Not sure about my casework and such, but my thinking is that if $X_{n,k}$ is the probability of $P_n$ winning round $k$, then we know this: if $X_{1,3}$ is true then $X_{1,2}$ must be true, i.e. $P_1$ won in round 2. Then $P(X_{2,2}) = \frac{1}{2}$ if $P_2$ didn't play $P_1$ in round 1, but $P(X_{2,2})=0$ if they did play each other. We also know that there are $\frac{8n}{2}$ players in the $2^{nd}$ round, leaving $\frac{8n}{2}-1$ players for $P_2$ to play against.
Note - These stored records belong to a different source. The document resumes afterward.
(* ===== verification/JsonWrite.v ===== *)
(** The loops of the encoder of [VM/src/ljsonlib.cpp] over the elements and the members
    of a table. *)
From stdpp Require Import gmap.
From S2P Require Import Prelude Word Double DoubleExact NumParse LuaApi Tm Arith Compare Key TableNode Table.
From S2P Require Import TableSpec TableResize TableRehash TableMap TableIter Sort TabLib TabMove BaseLib.
From S2P Require Import JsonLib JsonSpec JsonLex JsonStore JsonParse JsonComplete JsonEncode.
Open Scope Z_scope.
Open Scope outcome_scope.

Lemma indent_line_white indent cur : white (indent_line indent cur).
Proof.
  unfold indent_line. destruct (0 <? indent); [|constructor]. constructor; [done|].
  apply Forall_replicate. done.
Qed.

Lemma index_number `{Target} k i : index_of k = Some i -> exists d, k = LNumber d.
Proof. destruct k; try done. by eexists. Qed.

Section Write.
Context `{VecSize, Target, NumFormat, PrintfG}.
Variable str_addr : list Z -> Z.
Variable index_tm : tables -> Z -> list Z -> outcome (TValue * tables).
Variable tolstring : tables -> TValue -> outcome (list Z * tables).
Variable json_null_marker nargs indent : Z.
Variable limit : Prop.

(** The encoder appends a text with [P]; the only error is that of the stack. *)
Definition enc_ok (σ : tables) (P : list Z -> Prop) (r : outcome (list Z * tables)) : Prop :=
  match r with
  | Ret (s, σ') => P s /\ stable σ σ'
  | Throw e => limit /\ e = RunError "stack overflow"
  | Undefined _ => False
  end.

Lemma enc_ok_bind σ (P Q : list Z -> Prop) o (k : list Z * tables -> outcome (list Z * tables)) :
  enc_ok σ P o -> (forall s σ1, P s -> stable σ σ1 -> enc_ok σ1 Q (k (s, σ1))) ->
  enc_ok σ Q (outcome_bind o k).
Proof.
  destruct o as [[s σ1]|e|]; cbn [enc_ok outcome_bind]; [|done|done].
  intros [Hs Hst] Hk. specialize (Hk s σ1 Hs Hst). destruct (k (s, σ1)) as [[s2 σ2]|e|]; [|done|done].
  destruct Hk as [HQ Hst2]. split; [done|]. by apply stable_trans with σ1.
Qed.

Lemma enc_ok_mono σ (P Q : list Z -> Prop) o : enc_ok σ P o -> (forall s, P s -> Q s) -> enc_ok σ Q o.
Proof. destruct o as [[s σ1]|e|]; cbn [enc_ok]; naive_solver. Qed.

Lemma push_enc {A} (Q : outcome A -> Prop) h n (k : Z -> outcome A) :
  (limit -> Q (Throw (RunError "stack overflow"))) ->
  room limit h n -> (0 < n)%nat -> Q (k (h + 1)) -> Q (h' <- push nargs h ;; k h').
Proof.
  intros HT Hr Hn Hk. pose proof (push_spec nargs h) as Hp. destruct (push nargs h) as [h'|e|]; [|cbn|done].
  - by rewrite Hp.
  - destruct Hp as [Hp ->]. destruct Hr as [Hl|Hr]; [by apply HT|lia].
Qed.

Lemma push_enc_ok σ P h n (k : Z -> outcome (list Z * tables)) :
  room limit h n -> (0 < n)%nat -> enc_ok σ P (k (h + 1)) -> enc_ok σ P (h' <- push nargs h ;; k h').
Proof. apply (push_enc (enc_ok σ P)). by intros Hl. Qed.

(** The text of a tree, up to the order of the members. *)
Definition written (j : json) (s : list Z) : Prop := exists j', encoded j j' /\ value_text j' s.

(** * The loops of one table *)

Section Loops.
Variable enc : Z -> Z -> TValue -> tables -> outcome (list Z * tables).
Variables (δ : tables) (a cur : Z) (t0 : LuaTable).
Hypothesis Henc : forall v j h σ, item δ v j -> encodable j -> j <> JNull -> covers δ σ ->
  room limit h (2 * size δ) -> enc_ok σ (written j) (enc h cur v σ).
Hypothesis Ha : δ !! a = None.

Lemma covers_nested σ : covers (<[a := t0]> δ) σ -> covers δ σ.
Proof. intros Hc. apply covers_weaken with (1 := Hc). by apply insert_subseteq. Qed.

Lemma covers_table σ : covers (<[a := t0]> δ) σ -> exists t, table_at σ a = Ret t /\ touched t0 t.
Proof.
  intros Hc. destruct (Hc a t0) as (_ & t & E & Ht); [apply lookup_insert_eq|]. exists t.
  unfold table_at. by rewrite E.
Qed.

(** The elements from [i] on. *)
Definition elements_written (i : Z) (l : list json) (x : list Z) : Prop :=
  exists l', Forall2 encoded l l' /\
    match l with
    | [] => x = []
    | _ => exists y, x = (if 1 <? i then [44] else []) ++ y /\ y <> [] /\
        forall w, white w -> elements_text l' (y ++ w ++ [93])
    end.

Lemma value_text_nonempty j s : value_text j s -> s <> [].
Proof. by intros (c & r & -> & _)%value_text_head. Qed.

Lemma array_loop_ok VS h n i vs l σ :
  plain_table t0 (arr_map VS) -> Z.of_nat (length VS) < 2 ^ 30 -> covers (<[a := t0]> δ) σ ->
  1 <= i -> drop (Z.to_nat (i - 1)) VS = vs -> n = length vs -> Forall2 (item δ) vs l ->
  Forall (fun j => j <> JNull /\ encodable j) l -> room limit h (S (2 * size δ)) ->
  enc_ok σ (elements_written i l) (array_loop nargs indent enc n h cur a i σ).
Proof.
  intros Hp HVS. revert i vs l σ. induction n as [|n IH]; intros i vs l σ Hc Hi Hd Hn Hit Hl Hr.
  { destruct vs; [|done]. inversion Hit; subst. split; [by exists []|apply stable_refl]. }
  destruct vs as [|v vs]; [done|]. inversion Hit as [|? j ? l0 Hv Hvs]; subst. cbn [array_loop].
  inversion Hl as [|? ? [Hjn Hj] Hl0]; subst.
  destruct (covers_table σ Hc) as (t & Et & Ht). unfold lua_rawgeti. rewrite Et. cbn [outcome_bind].
  assert (Hvi : VS !! Z.to_nat (i - 1) = Some v)
    by (rewrite <- (Nat.add_0_r (Z.to_nat (i - 1))), <- lookup_drop, Hd; done).
  pose proof (lookup_lt_Some _ _ _ Hvi) as Hlt.
  assert (rawgeti t i = v) as ->.
  { rewrite (rawgeti_spec t (arr_map VS) i); [|by eapply touched_implements; [apply Hp|]|unfold in_s; lia].
    unfold arr_map. rewrite index_of_akey by (unfold in_s; lia). rewrite (proj2 (Z.leb_le _ _)) by done.
    by rewrite Hvi. }
  apply (push_enc_ok _ _ _ _ _ Hr); [lia|]. eapply enc_ok_bind.
  { apply (Henc v j); [done..|by apply covers_nested|apply (room_weaken _ _ _ _ _ Hr); lia]. }
  intros out σ1 (j' & Hjj & Hout) Hst. cbv beta iota. eapply enc_ok_bind.
  { apply (IH (i + 1) vs l0); [by eapply covers_stable|lia| |by injection Hn|done|done|done].
    replace (Z.to_nat (i + 1 - 1)) with (Z.to_nat (i - 1) + 1)%nat by lia.
    by rewrite <- drop_drop, Hd. }
  intros rest σ2 (l' & Hl' & Hrest) _. split; [|apply stable_refl]. exists (j' :: l').
  split; [by constructor|]. eexists. split; [done|].
  pose proof (indent_line_white indent cur) as Hw. pose proof (value_text_nonempty j' out Hout) as Hne.
  split; [by destruct (indent_line indent cur), out|].
  intros w Hww. destruct l0 as [|j0 l0].
  - rewrite Hrest. inversion Hl'; subst. rewrite app_nil_r, <- app_assoc. by constructor.
  - destruct Hrest as (y & -> & _ & Hy). rewrite (proj2 (Z.ltb_lt 1 (i + 1))) by lia.
    replace ((indent_line indent cur ++ out ++ [44] ++ y) ++ w ++ [93])
      with (indent_line indent cur ++ out ++ [] ++ 44 :: (y ++ w ++ [93])) by by simplify_list_eq.
    constructor; auto using white_nil.
Qed.

(** ** Members *)

(** A member: its key, its value and the tree that the value stands for. *)
Abbreviation row := (list Z * TValue * json)%type.

Definition row_entry (r : row) : TValue * TValue := (LString r.1.1, r.1.2).

Definition row_ok (r : row) : Prop :=
  bytes r.1.1 /\ item δ r.1.2 r.2 /\ r.2 <> JNull /\ encodable r.2.

Definition members_written (first : bool) (rows : list row) (x : list Z) : Prop :=
  exists l', Forall2 (fun r kv => r.1.1 = kv.1 /\ encoded r.2 kv.2) rows l' /\
    match rows with
    | [] => x = []
    | _ => exists y, x = (if first then [] else [44]) ++ y /\ y <> [] /\
        forall w, white w -> members_text l' (y ++ w ++ [125])
    end.

Lemma next_touched t k p :
  touched t0 t -> findindex str_addr t k = Ret (Z.of_nat p - 1) ->
  luaH_next str_addr t k = Ret (pair_of (scan t0 p)).
Proof. intros (Hwf & lf & ->) Hf. by rewrite (next_scan str_addr _ k p Hwf Hf). Qed.

(** The position behind an entry, in the table and in the touched ones. *)
Lemma position_touched s k :
  wf_table t0 -> live_apart str_addr t0 -> slot_key t0 s k ->
  forall t, touched t0 t -> findindex str_addr t k = Ret (Z.of_nat (S (pos t0 s)) - 1).
Proof.
  intros Hwf Hd Hs t (Hwf' & lf & ->).
  rewrite (findindex_slot str_addr _ k s k Hwf' (slot_key_valid _ _ _ Hwf Hs) (Hd s k Hs) Hs eq_refl).
  f_equal. destruct s; cbn [pos]; cbn; lia.
Qed.

Lemma object_loop_ok fuel : forall h k p rows first σ,
  wf_table t0 -> live_apart str_addr t0 -> covers (<[a := t0]> δ) σ ->
  (length rows < fuel)%nat ->
  (forall t, touched t0 t -> findindex str_addr t k = Ret (Z.of_nat p - 1)) ->
  entries_from t0 p = map row_entry rows -> Forall row_ok rows -> room limit h (S (2 * size δ)) ->
  enc_ok σ (members_written first rows)
    (object_loop str_addr tolstring nargs indent enc fuel h cur a k first σ).
Proof.
  induction fuel as [|f IH]; intros h k p rows first σ Hwf Hd Hc Hf Hk He Hrows Hr; [lia|].
  cbn [object_loop]. destruct (covers_table σ Hc) as (t & -> & Ht). cbn [outcome_bind].
  rewrite (next_touched t k p Ht (Hk t Ht)). cbn [outcome_bind].
  pose proof (scan_spec t0 p Hwf) as Hs. destruct (scan t0 p) as [[[s k'] v']|]; cbn [pair_of].
  2:{ cbn in Hs. rewrite Hs in He. destruct rows; [|done]. split; [by exists []|apply stable_refl]. }
  destruct Hs as (Hs & _ & Hs2). rewrite Hs2 in He. destruct rows as [|[[ks v] j] rows]; [done|].
  injection He as -> -> He. inversion Hrows as [|? ? (Hb & Hit & Hjn & Hj) Hrows']; subst. cbn [fst snd] in *.
  apply (push_enc_ok _ _ _ _ _ Hr); [lia|]. cbn [outcome_bind]. eapply enc_ok_bind.
  { apply (Henc v j); [done..|by apply covers_nested|apply (room_weaken _ _ _ _ _ Hr); lia]. }
  intros out σ1 (j' & Hjj & Hout) Hst. cbv beta iota. eapply enc_ok_bind.
  { apply (IH h (LString ks) (S (pos t0 s)) rows false); try done; [by eapply covers_stable|cbn in Hf; lia|].
    by apply position_touched. }
  intros rest σ2 (l' & Hl' & Hrest) _. split; [|apply stable_refl]. exists ((ks, j') :: l').
  split; [by constructor|]. eexists. split; [done|].
  pose proof (indent_line_white indent cur) as Hw.
  split; [by destruct (indent_line indent cur)|]. intros w Hww.
  set (sp := if 0 <? indent then [32] else []).
  assert (Hsp : white sp) by (unfold sp; destruct (0 <? indent); repeat constructor).
  unfold encode_string. destruct rows as [|row rows].
  - rewrite Hrest. inversion Hl'; subst.
    replace (_ ++ w ++ [125]) with (indent_line indent cur ++ 34 :: (flat_map escape_byte ks ++ [34]) ++ [] ++
      58 :: sp ++ out ++ w ++ [125]) by by simplify_list_eq.
    constructor; auto using white_nil, encode_string_text.
  - destruct Hrest as (y & -> & _ & Hy).
    replace (_ ++ w ++ [125]) with (indent_line indent cur ++ 34 :: (flat_map escape_byte ks ++ [34]) ++ [] ++
      58 :: sp ++ out ++ [] ++ 44 :: (y ++ w ++ [125])) by by simplify_list_eq.
    constructor; auto using white_nil, encode_string_text.
Qed.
Assuming he won round 1 and weighting each probability by its frequency,
$$P(X_{2,2} | X_{2,1})=\frac{1}{2}*\frac{\frac{8n}{2}-1}{\frac{8n}{2}}+0*\frac{1}{\frac{8n}{2}} = \frac{8n-2}{16n} = \frac{4n-1}{8n}$$
But we also know the $P(X_{2,1})$ is $\frac{1}{2}$. Therefore
$$P(X_{2,2} | X_{2,1})=\frac{P(X_{2,1} \text{ and } X_{2,2})}{P(X_{2,1})} = \frac{P(X_{2,1})*\frac{4n-1}{8n}}{\frac{1}{2}} = P(X_{2,1})\frac{4n-1}{4n}$$
$$P(X_{2,1})=\frac{1}{2}*\frac{8n-1}{8n} \implies P(X_{2,2} | X_{2,1})=\frac{(8n-1)(4n-1)}{64n^2}$$
EDIT: Fixing arithmetic errors gave me $\frac{4n-1}{8n}$ which is closer, but still only converges to 1/2, and in no way conforms to true blue anil's answer (which is the correct one).
EDIT 2: I think I've taken into account $P_2$ playing $P_1$ in round 1, but $\frac{(8n-1)(4n-1)}{64n^2}$ seems further off and still converges to 1/2.